• Economic Value of AI in Radiology: A Systematic Review

    Isabel Molwitz, Inka Ristow, Jennifer Erley, Tugba Akinci D'Antonoli, Ali S Tejani, Michail E Klontzas, Merel Huisman, Gerhard Adam, Stephan Nüesch, Lisa Adams
    Radiol Artif Intell. 2025 Nov 19:e250090. doi: 10.1148/ryai.250090. Online ahead of print.

    Abstract

    Purpose To summarize the evidence of artificial intelligence's (AI) economic value across the radiologic workflow. Materials and Methods A comprehensive search of PubMed, Business Source Ultimate, and EconLit was conducted for original research articles published between January 2010 and November 2024. Medical Subject Headings and keywords included "artificial intelligence/machine learning/deep learning/natural language processing," "radiology," and "economic value/cost/budget/revenue/efficiency." Studies were selected based on explicit quantification of economic outcomes, excluding those with only soft outcome criteria like time savings without cost quantification. Study quality was assessed using the Criteria for Health Economic Quality Evaluation (CHEQUE). Results From the initial 1,879 search results, 21 studies (1%) met the inclusion criteria. The majority evaluated machine learning tools (10/21[48%], nine on deep learning), followed by computer-assisted diagnostics (CAD; 7/21[33%]), natural language processing (NLP; 2/21[10%]), and hypothetical AI models (2/21[10%]).
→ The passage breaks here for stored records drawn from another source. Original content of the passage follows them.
(* ===== verification/CliqueEngineTheorems.v ===== *)
(** * Proof of authority: what the engine promises

    The caches change nothing, blocks that are made are accepted, and where
    the check of a seal and the votes disagree. *)
From stdpp Require Import sorting.
From S2P Require Import Prelude BigMath Params OpCodes VmAnalysis VmMemory Rlp VmTypes VmLaws VmSample Chain BlockTypes Yochash TrieDb CliqueVotes CliqueVotesOk CliqueApply CliqueEngine CliqueEngineOk CliqueSample.

#[local] Arguments Nat.div : simpl never.
#[local] Arguments HashBytes : simpl never.

(** ** Signatures in the extra data *)

(** The signing function gives signatures that recover the address. *)
Definition signs `{!Crypto} (signFn : Address → list byte → option (list byte)) (x : Address) : Prop :=
  ∀ hash sig, signFn x hash = Some sig → length sig = 65%nat ∧
    ∃ pub, Ecrecover hash sig = Some pub ∧ BytesToAddress (drop 12 (Keccak256 (drop 1 pub))) = x.

Definition signed_extra (sig extra : list byte) : list byte :=
  take (length extra - 65) extra ++ overlay sig (drop (length extra - 65) extra).

Lemma signed_extra_spec sig extra :
  length sig = 65%nat → (65 <= length extra)%nat →
  length (signed_extra sig extra) = length extra ∧
  take (length extra - 65) (signed_extra sig extra) = take (length extra - 65) extra ∧
  drop (length extra - 65) (signed_extra sig extra) = sig.
Proof.
  intros Hs He. unfold signed_extra. rewrite (overlay_full sig) by (rewrite length_drop; lia).
  assert (length (take (length extra - 65) extra) = (length extra - 65)%nat) as Ht by (rewrite length_take; lia).
  rewrite length_app, Ht, Hs. split; [lia|]. set (t := take _ extra) in *. clearbody t. rewrite <-Ht.
  by rewrite take_app_length, drop_app_length.
Qed.

Lemma recovered_signed `{!Crypto} signFn x h sh sig :
  signs signFn x → sigHash h = Some sh → signFn x (HashBytes sh) = Some sig →
  recovered (with_Extra (signed_extra sig (Block.Extra h)) h) = inl x.
Proof.
  intros Hsig Esh Es. destruct (Hsig _ _ Es) as (Hl & pub & Ep & Ex).
  assert (65 <= length (Block.Extra h))%nat as He.
  { unfold sigHash in Esh. destruct (Z.ltb_spec (zlen (Block.Extra h)) 65); [done|]. unfold zlen in *. lia. }
  destruct (signed_extra_spec sig (Block.Extra h) Hl He) as (E1 & E2 & E3).
  assert (sigHash (with_Extra (signed_extra sig (Block.Extra h)) h) = Some sh) as E4.
  { rewrite <-Esh. unfold sigHash. cbn [with_Extra Block.ParentHash Block.UncleHash Block.Coinbase Block.Root Block.TxHash Block.ReceiptHash
      Block.Bloom Block.Difficulty Block.Number Block.GasLimit Block.GasUsed Block.Time Block.Extra Block.MixDigest Block.Nonce].
    unfold zlen. rewrite E1. change (Z.to_nat 65) with 65%nat. by rewrite E2. }
  unfold recovered. rewrite E4. cbn [with_Extra Block.Extra]. rewrite E1, E3, Ep, Ex. done.
Qed.

(** ** Extra data of a prepared header *)

Lemma length_signers s : length (signers s) = size (sn_Signers s).
Proof. unfold signers. by rewrite merge_sort_Permutation. Qed.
AI demonstrated economic value through cost savings or incremental cost-effectiveness ratios in resource-intensive tasks, when accuracy matched human performance and costs were fixed. For instance, AI-based lung cancer screening achieved incremental cost savings of up to USD 242 per patient. AI increased costs when specificity was below humans' or when using pay-per-use models; as observed with CAD systems raising mammography screening costs by up to USD 19 per patient. In fast tasks such as radiograph evaluations, AI showed value in settings with radiologist shortages. AI reduced costs through protocol optimization and increased revenue via improved follow-up compliance. Conclusion AI's value in radiology is context-dependent, varying with task complexity, examination volume, and implementation model. Further high-quality economic evaluations are essential.